In the entries below, find each line with the word "AssertionError" and pull it out.

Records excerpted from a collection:
***

(** *** [drop_database] with a suffix *)



(** X14: when a client's drop is taken for a failure.  With postgres
    [drop_database] raises its [AssertionError] exactly when psql ran, its
    standard output could be decoded and does not hold [DROP DATABASE], and
    its standard error could be decoded and does not hold [does not exist];
    the exit status is not looked at.  With mysql it raises the
    [AssertionError] exactly when the client ran, its standard error could
    be decoded and does not say [database doesn't exist], and the status is
    not 0.  Output that [force_text] cannot decode makes the call raise the
    decoding error instead: with postgres the standard output always, the
    standard error only when the output did not already settle the check;
    with mysql the standard error always. *)
Theorem drop_database_client_failure (name suffix : pyarg) (w : World Ext) :
  truthy name <> truthy suffix ->
  (get_db_engine cfg = "postgresql_psycopg2" ->
   (fst (drop_database name suffix w) = Raise (AssertionError "") <->
    exists c out err,
      client_run popen (psql_drop_argv (dropped_name name suffix)) w = Some c /\
      force_text (stdoutdata c) = Some out /\
      py_in "DROP DATABASE" out = false /\
      force_text (stderrdata c) = Some err /\
      py_in "does not exist" err = false) /\
   (fst (drop_database name suffix w) = Raise DjangoUnicodeDecodeError <->
    exists c,
      client_run popen (psql_drop_argv (dropped_name name suffix)) w = Some c /\
      (force_text (stdoutdata c) = None \/
       exists out,
         force_text (stdoutdata c) = Some out /\
         py_in "DROP DATABASE" out = false /\
         force_text (stderrdata c) = None))) /\
  (get_db_engine cfg = "mysql" ->
   (fst (drop_database name suffix w) = Raise (AssertionError "") <->
    exists c err,
      client_run popen (mysql_drop_argv cfg (dropped_name name suffix)) w =
        Some c /\
      force_text (stderrdata c) = Some err /\
      py_in "database doesn't exist" err = false /\
      returncode c <> 0%Z) /\
   (fst (drop_database name suffix w) = Raise DjangoUnicodeDecodeError <->
    exists c,
      client_run popen (mysql_drop_argv cfg (dropped_name name suffix)) w =
        Some c /\
      force_text (stderrdata c) = None)).
Proof.
  intros Hx. split; intros He.
  - rewrite (drop_database_postgres _ _ _ _ _ _ _ Hx He). cbn [fst].
    destruct (client_run popen _ w) as [c|].
    2:{ split; split; try discriminate; try (intros _; reflexivity).
        - now intros (c' & out & err & H & _).
        - now intros (c' & H & _). }
    unfold postgres_drop_outcome.
    destruct (force_text (stdoutdata c)) as [out|] eqn:Eo.
    2:{ split; split; try discriminate; try (intros _; reflexivity).
        - intros (c' & out & err & [= <-] & H & _); congruence.
        - intros _. exists c. split; [reflexivity|now left]. }
    destruct (py_in "DROP DATABASE" out) eqn:Ei.
    { split; split; try discriminate; try (intros _; reflexivity).
      - intros (c' & out' & err & [= <-] & H1 & H2 & _). congruence.
      - intros (c' & [= <-] & [H|(out' & H1 & H2 & _)]); congruence. }
    destruct (force_text (stderrdata c)) as [err|] eqn:Ee.
    2:{ split; split; try discriminate; try (intros _; reflexivity).
        - intros (c' & out' & err & [= <-] & _ & _ & H & _). congruence.
        - intros _. exists c. split; [reflexivity|]. right. now exists out. }
    destruct (py_in "does not exist" err) eqn:Ej.
    { split; split; try discriminate; try (intros _; reflexivity).
      - intros (c' & out' & err' & [= <-] & _ & _ & H1 & H2). congruence.
      - intros (c' & [= <-] & [H|(out' & _ & _ & H)]); congruence. }
    split; split; try discriminate; try (intros _; reflexivity).
    + intros _. exists c, out, err. now rewrite Eo, Ee.
    + intros (c' & [= <-] & [H|(out' & _ & _ & H)]); congruence.
  - rewrite (drop_database_mysql _ _ _ _ _ _ _ Hx He). cbn [fst].
    destruct (client_run popen _ w) as [c|].
    2:{ split; split; try discriminate; try (intros _; reflexivity).
        - now intros (c' & err & H & _).
        - now intros (c' & H & _). }
    unfold mysql_drop_outcome.
    destruct (force_text (stderrdata c)) as [err|] eqn:Ee.
    2:{ split; split; try discriminate; try (intros _; reflexivity).
        - intros (c' & err & [= <-] & H & _). congruence.
        - intros _. now exists c. }
    destruct (py_in "database doesn't exist" err) eqn:Ei; cbn [orb].
    { split; split; try discriminate; try (intros _; reflexivity).
      - intros (c' & err' & [= <-] & H1 & H2 & _). congruence.
      - intros (c' & [= <-] & H). congruence. }
    destruct (Z.eqb_spec (returncode c) 0) as [Hr|Hr].
    { split; split; try discriminate; try (intros _; reflexivity).
      - intros (c' & err' & [= <-] & _ & _ & H). contradiction.
      - intros (c' & [= <-] & H). congruence. }
    split; split; try discriminate; try (intros _; reflexivity).
    + intros _. exists c, err. now rewrite Ee.
    + intros (c' & [= <-] & H). congruence.
Qed.

End MoreHelperProperties.

Lemma run_mysql_starts_mysql_witness :
  (truthy (USER mysql_settings) = true /\
   trace (snd (run_mysql script scripted_popen mysql_settings [] bare_world)) =
   [EvPopen ["mysql"; "-u"; "root"]]) /\
  (truthy (USER (settings_named "django.db.backends.mysql" "db" None)) = false /\
   trace (snd (run_mysql script scripted_popen
                 (settings_named "django.db.backends.mysql" "db" None)
                 ["-e"; "SELECT 1"] bare_world)) =
   [EvPopen ["mysql"; "-e"; "SELECT 1"]]).
Proof.
  destruct (run_mysql_starts_mysql script scripted_popen mysql_settings []
              bare_world) as (argv & Ht & _ & Hu & _).
  destruct (run_mysql_starts_mysql script scripted_popen
              (settings_named "django.db.backends.mysql" "db" None)
              ["-e"; "SELECT 1"] bare_world) as (argv' & Ht' & _ & _ & Hn & _).
  split.
  - split; [reflexivity|]. rewrite Ht.
    destruct (Hu eq_refl) as (user & [= <-] & ->). reflexivity.
  - split; [reflexivity|]. rewrite Ht', (Hn eq_refl). reflexivity.
Defined.


Lemma skip_if_sqlite_in_memory_when_witness :
  (ENGINE sqlite_memory_settings = "django.db.backends.sqlite3" /\
   NAME sqlite_memory_settings = ":memory:") /\
  (exists msg,
     skip_if_sqlite_in_memory script sqlite_memory_settings bare_world =
     (Raise (Skipped msg), bare_world)) /\
  ~ (ENGINE (settings_named "sqlite3" ":memory:" None) =
       "django.db.backends.sqlite3" /\
     NAME (settings_named "sqlite3" ":memory:" None) = ":memory:") /\
  skip_if_sqlite_in_memory script (settings_named "sqlite3" ":memory:" None)
    bare_world = (Ok tt, bare_world).
Proof.
  pose proof (skip_if_sqlite_in_memory_when script sqlite_memory_settings
                bare_world) as (H1 & _ & _).
  pose proof (skip_if_sqlite_in_memory_when script
                (settings_named "sqlite3" ":memory:" None) bare_world)
    as (_ & H2 & _).
  assert (Hy : ENGINE sqlite_memory_settings = "django.db.backends.sqlite3" /\
               NAME sqlite_memory_settings = ":memory:")
    by (split; reflexivity).
  assert (Hn : ~ (ENGINE (settings_named "sqlite3" ":memory:" None) =
                    "django.db.backends.sqlite3" /\
                  NAME (settings_named "sqlite3" ":memory:" None) = ":memory:"))
    by (intros [H _]; discriminate).
  split; [exact Hy|]. split; [exact (H1 Hy)|]. split; [exact Hn | exact (H2 Hn)].
Defined.

Lemma skip_guard_and_in_memory_guards_witness :
  ENGINE (settings_named "django.db.backends.sqlite3" "db.sqlite3"
            (Some ":memory:")) = "django.db.backends.sqlite3" /\
  TEST_NAME (settings_named "django.db.backends.sqlite3" "db.sqlite3"
               (Some ":memory:")) = Some ":memory:" /\
  NAME (settings_named "django.db.backends.sqlite3" "db.sqlite3"
          (Some ":memory:")) <> ":memory:" /\
  skip_if_sqlite_in_memory script
    (settings_named "django.db.backends.sqlite3" "db.sqlite3" (Some ":memory:"))
    bare_world = (Ok tt, bare_world) /\
  mark_database script scripted_popen
    (settings_named "django.db.backends.sqlite3" "db.sqlite3" (Some ":memory:"))
    bare_world =
    (Raise (AssertionError "sqlite in-memory database cannot be marked!"),
     bare_world) /\
  NAME (settings_named "django.db.backends.sqlite3" ":memory:" None) =
    ":memory:" /\
  TEST_NAME (settings_named "django.db.backends.sqlite3" ":memory:" None) <>
    Some ":memory:" /\
  (exists msg,
     skip_if_sqlite_in_memory script
       (settings_named "django.db.backends.sqlite3" ":memory:" None) bare_world =
     (Raise (Skipped msg), bare_world)) /\
  fst (db_exists script scripted_popen
         (settings_named "django.db.backends.sqlite3" ":memory:" None) None
         (world0 [] {[ "test_:memory:_inner" := SqliteDb [] ]})) = Ok true.
Proof.
  pose proof (skip_guard_and_in_memory_guards script scripted_popen
                (settings_named "django.db.backends.sqlite3" "db.sqlite3"
                   (Some ":memory:")) None bare_world eq_refl) as (H1 & _).
  pose proof (skip_guard_and_in_memory_guards script scripted_popen
                (settings_named "django.db.backends.sqlite3" ":memory:" None)
                None bare_world eq_refl) as (_ & H2).
  pose proof (skip_guard_and_in_memory_guards script scripted_popen
                (settings_named "django.db.backends.sqlite3" ":memory:" None)
                None (world0 [] {[ "test_:memory:_inner" := SqliteDb [] ]})
                eq_refl) as (_ & H3).
  assert (Hn : NAME (settings_named "django.db.backends.sqlite3" "db.sqlite3"
                       (Some ":memory:")) <> ":memory:") by discriminate.
  assert (Ht : TEST_NAME (settings_named "django.db.backends.sqlite3"
                            ":memory:" None) <> Some ":memory:")
    by discriminate.
  destruct (H1 eq_refl Hn) as (Ha & _ & Hb & _).
  destruct (H2 eq_refl Ht) as (Hc & _ & _).
  destruct (H3 eq_refl Ht) as (_ & _ & Hd).
  split; [reflexivity|]. split; [reflexivity|]. split; [exact Hn|].
  split; [exact Ha|]. split; [exact Hb|]. split; [reflexivity|].
  split; [exact Ht|]. split; [exact Hc | exact Hd].
Defined.



Lemma sqlite_connection_always_closed_witness :
  get_db_engine sqlite_file_settings = "sqlite3" /\
  TEST_DB_NAME sqlite_file_settings <> ":memory:" /\
  (connectable sqlite_path (world0 [] {[ sqlite_path := NotADb ]}) = true /\
   fst (mark_exists script scripted_popen sqlite_file_settings
          (world0 [] {[ sqlite_path := NotADb ]})) =
     Raise (DatabaseError "file is not a database") /\
   exists e,
     trace (snd (mark_exists script scripted_popen sqlite_file_settings
                   (world0 [] {[ sqlite_path := NotADb ]}))) =
     [] ++ [EvConnect sqlite_path;
            EvExecute sqlite_path "SELECT 1 FROM mark_table";
            e; EvClose sqlite_path]) /\
  (connectable sqlite_path (world_without_access [] ∅ sqlite_path) = false /\
   mark_database script scripted_popen sqlite_file_settings
     (world_without_access [] ∅ sqlite_path) =
     (Raise (OperationalError "unable to open database file"),
      log (EvConnect sqlite_path) (world_without_access [] ∅ sqlite_path)) /\
   mark_exists script scripted_popen sqlite_file_settings
     (world_without_access [] ∅ sqlite_path) =
     (Raise (OperationalError "unable to open database file"),
      log (EvConnect sqlite_path) (world_without_access [] ∅ sqlite_path))) /\
  (connectable sqlite_path (world0 [] {[ sqlite_path := Directory ]}) = false /\
   fst (mark_exists script scripted_popen sqlite_file_settings
          (world0 [] {[ sqlite_path := Directory ]})) =
     Raise (OperationalError "unable to open database file")).
Proof.
  assert (Hn : TEST_DB_NAME sqlite_file_settings <> ":memory:") by discriminate.
  split; [reflexivity|]. split; [exact Hn|].
  destruct (sqlite_connection_always_closed script scripted_popen
              sqlite_file_settings (world0 [] {[ sqlite_path := NotADb ]})
              eq_refl Hn) as (H1 & _).
  destruct (sqlite_connection_always_closed script scripted_popen
              sqlite_file_settings (world_without_access [] ∅ sqlite_path)
              eq_refl Hn) as (_ & H2 & _).
  destruct (sqlite_connection_always_closed script scripted_popen
              sqlite_file_settings (world0 [] {[ sqlite_path := Directory ]})
              eq_refl Hn) as (_ & H3 & _).
  split; [|split].
  - split; [reflexivity|]. split; [reflexivity|].
    destruct (H1 eq_refl) as (_ & (e & He & _)). exists e. exact He.
  - split; [reflexivity|]. exact (H2 eq_refl).
  - split; [reflexivity|]. destruct (H3 eq_refl) as (_ & ->). reflexivity.
Defined.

***

_Result for this exercise_.
    [drop_database] raises its [AssertionError] exactly when psql ran, its
    [AssertionError] exactly when the client ran, its standard error could
   (fst (drop_database name suffix w) = Raise (AssertionError "") <->
   (fst (drop_database name suffix w) = Raise (AssertionError "") <->
    (Raise (AssertionError "sqlite in-memory database cannot be marked!"),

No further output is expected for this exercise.